University of Washington researcher Matt Kaeberlein is studying another way in which dog is man’s (and woman’s) best friend. Kaeberlein says dogs age in many of the same ways humans do. They contract many of the same afflictions (cancer, diabetes, arthritis).

Kaeberlein spoke about his research Tuesday in downtown Spokane. He is Gonzaga’s Next Generation Medicine lecturer.

Kaeberlein is a professor of pathology and he studies the biology of aging. Here are excerpts from our interview with him.

Matt Kaeberlein: “We all recognize from an early age this idea of one human year is about seven dog years. Another way to say that is dogs age seven times faster people do. What I’m interested in understand is why that is.”

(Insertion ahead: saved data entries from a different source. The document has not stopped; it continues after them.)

(** The goroutine [Start] launches: a first cycle and, with a latency ticker, a
    first sweep, then the select loop. *)
Definition Start (events : list engine_event) : M unit :=
  match snapshot_provider with
  | None => mret tt
  | Some _ =>
      now ← now_;
      runCycle now;;
      when (bool_decide (is_Some latency_dispatcher) && (latencyCheck c >? 0)%Z)
        (now ← now_; runLatencySweep now);;
      engine_loop events
  end.
End engine.
(** States the file format represents faithfully: 64-bit counters, ASCII text,
    canonical floating point numbers. *)
Record runtime_text (r : RuntimeState) : Prop := {
  rt_ints : Forall in_int64
    [ActiveWSConnections r; LastWSConnectUnix r; LastWSPingUnix r; LastWSPongUnix r; LastWSPingRTTMs r;
     LastWSHeartbeatUnix r; LastWSTimeoutUnix r; WSTimeoutCount r; WSDisconnectTotal r;
     WSDisconnectClose4009 r; SchedulerCycleCount r; SchedulerLastCandidateCount r;
     SchedulerLastRunUnix r];
  rt_floats : Forall (fun x => f_canonical x = true)
    [SchedulerAssignLatencyMs r; SchedulerScoreP50 r; SchedulerScoreP95 r];
  rt_maps : Forall counters_text
    [WSDisconnectByReason r; SchedulerAssignAttempts r; SchedulerResourceRejections r];
  rt_status : ascii_string (SchedulerLastAssignStatus r) = true
}.

Lemma runtime_round_trips d r :
  runtime_text r -> round_trips (S (S d)) (struct_codec runtime_fields) zero_RuntimeState r.
Proof.
  intros [Hi Hf Hm Hs] j. cbn [enc dec struct_codec]. intros (kvs & Hk & ->)%fmap_Some.
  repeat match goal with H : Forall _ (_ :: _) |- _ => apply Forall_cons in H as [? H] end.
  repeat match goal with
  | H : in_int64 ?x |- _ => apply (int64_round_trips (S d) 0%Z) in H
  | H : f_canonical _ = true |- _ => apply (float_round_trips (S d) f_zero) in H
  | H : counters_text _ |- _ => apply (counters_round_trips d) in H
  | H : ascii_string _ = true |- _ => apply (string_round_trips (S d) "") in H
  end.
  unfold runtime_fields in Hk at 1. struct_encoded Hk. split; [struct_ascii|].
  cbn [f_name tag]. unfold runtime_fields. struct_decoded. by destruct r.
Qed.
Definition RequestID (next : gin_handler C) : gin_handler C :=
  requestID ← gets (c_GetHeader requestIDHeader ∘ gc);
  requestID ← (if str_empty requestID then generateRequestID else mret requestID);
  modify (fun s => s <| gc ::= c_Set "request_id" (VString requestID) |>);;
  start ← mw_now;
  modify (fun s => s <| gc ::= c_Set "request_start" (VTime start) |>);;
  ctx ← gets (fun s => WithContext (c_Context (gc s)) requestID);
  (match ctx with
   | Some _ => modify (fun s => s <| gc ::= c_WithContext ctx |>)
   | None => mret tt
   end);;
  modify (fun s => s <| gc ::= w_SetHeader requestIDHeader requestID |>);;
  next.

Definition GetRequestID (c : C) : string := as_string (c_Get "request_id" c).

Definition GetRequestStart (c : C) : option Z :=
  match c_Get "request_start" c with
  | Some (VTime startedAt) => if time_is_zero startedAt then None else Some startedAt
  | _ => None
  end.

(** The headers of the outbound request by canonical key, if there is one. *)
Definition PropagateRequestID (c : C) (req : option (gmap string string)) : option (gmap string string) :=
  match req with
  | None => None
  | Some header =>
      let requestID := GetRequestID c in
      if str_empty requestID then req
      else Some (<[CanonicalHeaderKey requestIDHeader := requestID]> header)
  end.

(** ** recovery.go *)

Definition Recovery (log : logger) (next : gin_handler C) : gin_handler C :=
  r ← next;
  match r with
  | None => mret None
  | Some recovered =>
      c ← gets gc;
      log_at log LevelError "panic recovered"
        [("error", FString recovered); ("method", FString (c_Method c)); ("path", FString (c_URLPath c));
         ("request_id", FString (GetRequestID c)); ("stack", FString debug_Stack)];;
      modify (fun s => s <| gc ::= c_AbortWithStatusJSON 500 [("error", "internal server error")] |>);;
      mret None
  end.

Matt Kaeberlein: “From a human health perspective, if you think about the diseases that most people in developed countries suffer and die from, they’re almost all age-related, meaning your risk of getting most cancers, heart disease, Alzheimers’ Disease, kidney disease, goes up exponentially as you get older. The traditional biomedical approach has been based on waiting until people get sick in trying to cure their disease. If we can understand those diseases from the perspective of aging biology, we have the potential to delay their progression or even prevent people from getting them in the first place.”

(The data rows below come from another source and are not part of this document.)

(* ===== verification/StateDemo.v ===== *)
(** * A concrete text format and operating system for the state manager

    An instance of [JsonText] whose laws are proved, so that the hypotheses on the
    standard library hold of something: a tree, a number or a time is written as the
    decimal code stdpp's [Countable] gives it.  No system call of the environment
    fails. *)

From Stdlib Require Import DecimalString DecimalPos.
From stdpp Require Import countable.
From S2P Require Import Prelude GoFloat StateM StateFile FileSys StateManager.

(** ** Codes as text *)

Definition pos_text (p : positive) : string := NilEmpty.string_of_uint (Pos.to_uint p).
Definition text_pos (s : string) : option positive :=
  d ← NilEmpty.uint_of_string s;
  match Pos.of_uint d with N0 => None | Npos p => Some p end.

Lemma text_pos_text p : text_pos (pos_text p) = Some p.
Proof. unfold text_pos, pos_text. rewrite NilEmpty.usu. cbn. by rewrite DecimalPos.Unsigned.of_to. Qed.

Definition code_text {A} `{Countable A} (a : A) : string := pos_text (encode a).
Definition text_code {A} `{Countable A} (s : string) : option A := p ← text_pos s; decode p.

Lemma text_code_text {A} `{Countable A} (a : A) : text_code (code_text a) = Some a.
Proof. unfold text_code, code_text. rewrite text_pos_text. apply decode_encode. Qed.

Lemma ascii_code_text {A} `{Countable A} (a : A) : ascii_string (code_text a) = true.
Proof. apply ascii_uint. Qed.

Lemma number_code_text {A} `{Countable A} (a : A) : json_number (code_text a) = true.
Proof. apply json_number_pos. Qed.

(** ** Trees *)

Fixpoint json_tree (j : json) : gen_tree string :=
  match j with
  | JNull => GenNode 0 []
  | JBool b => GenNode (if b then 2 else 1) []
  | JString s => GenNode 3 [GenLeaf s]
  | JNumber s => GenNode 4 [GenLeaf s]
  | JArray l => GenNode 5 (json_tree <$> l)
  | JObject m => GenNode 6 ((fun kv => GenNode 0 [GenLeaf kv.1; json_tree kv.2]) <$> m)
  end.

Fixpoint tree_json (t : gen_tree string) : json :=
  match t with
  | GenNode 1 _ => JBool false
  | GenNode 2 _ => JBool true
  | GenNode 3 [GenLeaf s] => JString s
  | GenNode 4 [GenLeaf s] => JNumber s
  | GenNode 5 l => JArray (tree_json <$> l)
  | GenNode 6 l =>
      JObject ((fun t => match t with
                         | GenNode _ [GenLeaf k; v] => (k, tree_json v)
                         | _ => ("", JNull)
                         end) <$> l)
  | _ => JNull
  end.

Fixpoint tree_json_tree (j : json) : tree_json (json_tree j) = j.
Proof.
  destruct j as [|[]| | |l|m]; cbn; try done; f_equal.
  - induction l as [|x l IH]; cbn; [done|]. by rewrite tree_json_tree, IH.
  - induction m as [|[k v] m IH]; cbn; [done|]. by rewrite tree_json_tree, IH.
Qed.

(** Floating point numbers as countable tuples. *)
Definition float_tuple (x : f64) : nat * bool * positive * Z :=
  match x with
  | S754_nan => (0%nat, false, 1%positive, 0%Z)
  | S754_infinity s => (1%nat, s, 1%positive, 0%Z)
  | S754_zero s => (2%nat, s, 1%positive, 0%Z)
  | S754_finite s m e => (3%nat, s, m, e)
  end.

Definition tuple_float (t : nat * bool * positive * Z) : f64 :=
  match t with
  | (0%nat, _, _, _) => S754_nan
  | (1%nat, s, _, _) => S754_infinity s
  | (2%nat, s, _, _) => S754_zero s
  | (_, s, m, e) => S754_finite s m e
  end.

#[export] Instance demo_text : JsonText := {
  json_indent := fun j => code_text (json_tree j);
  json_parse := fun s => tree_json <$> text_code s;
  format_float := fun x => code_text (float_tuple x);
  parse_float := fun s => tuple_float <$> text_code s;
  format_time := fun t => code_text t;
  parse_time := text_code;
  encode_error := ENew "json: unsupported value"
}.

#[export] Instance demo_text_laws : JsonTextLaws.
Proof.
  split; [intros j _|intros x _|intros x _|intros t _|intros t];
    cbn [json_parse json_indent parse_float format_float parse_time format_time demo_text];
    rewrite ?text_code_text; try apply ascii_code_text; try apply number_code_text; [| |done].
  - exact (f_equal Some (tree_json_tree j)).
  - by destruct x.
Qed.

(** ** An operating system without failures *)

#[export] Instance demo_os : OsEnv := {
  io_fault := fun _ => None;
  io_unread := fun _ _ => false;
  glob_dirs := fun _ => None;
  now_at := fun n => ((1700000000 + Z.of_nat n) * Second)%Z
}.

Definition demo_manager : Manager :=
  {| stateFile := "state/daemon.json"; backupDir := "state/backups"; maxBackups := 2; syncInterval := Minute |}.

Definition demo_mworld : mworld :=
  {| daemon := NewDaemonState (1699999999 * Second); closed := false;
     os := {| files :=
                {["state/daemon.json" := "old";
                  "state/backups/daemon.state.20200101_000000" := "a";
                  "state/backups/daemon.state.20210101_000000" := "b";
                  "state/backups/notes.txt" := "n"]};
              history := []; io_calls := 0; clock_calls := 0 |} |}.

(** [NewManager] fills in the defaults; a backup drops the oldest file. *)
Example NewManager_demo :
  (NewManager {| mc_StateFile := "state/daemon.json"; mc_BackupDir := ""; mc_MaxBackups := 0; mc_SyncInterval := 0 |}
     demo_mworld).1 =
  Ok {| stateFile := "state/daemon.json"; backupDir := "state/backups"; maxBackups := 3; syncInterval := 30 * Second |}.
Proof. reflexivity. Qed.

Example Backup_demo :
  sort_strings (glob_files "state/backups" "daemon.state." (files (os (Backup demo_manager demo_mworld).2))) =
  ["state/backups/daemon.state.20210101_000000"; "state/backups/daemon.state.20231114_221320"].
Proof. vm_compute. reflexivity. Qed.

Matt Kaeberlein: “Anybody who’s ever had dogs, and particularly dogs that have gotten old, will recognize that dogs age very much like we do and, over the last 30 or 40 years, as Americans, and this is true in lots of other countries, have begun to think of their dogs as family than as property, veterinarians have gotten really good at treating and diagnosing diseasing of aging in dogs. So now we know that dogs develop all of the same aging-related diseases that people do, they just do it about seven-to-10 times faster. They don’t necessarily get those diseases with the same prevalence that people do. One interesting example of that is vascular disease, which is a major killer in humans; dogs don’t get as much vascular disease. Dogs are much more prone to different age-related cancers. But the fact remains that they develop all of these diseases at a much-higher frequency as they get older. Even when we get outside of diseases to things like arthritis, they show almost the same changes that we do. So there’s now very good reason to believe, especially now that the science has matured to the point where we understand aging better at a molecular level, there’s very good to believe that aging in dogs and people and cats and cows and mice and whales is fundamentally similar at a basic molecular level.”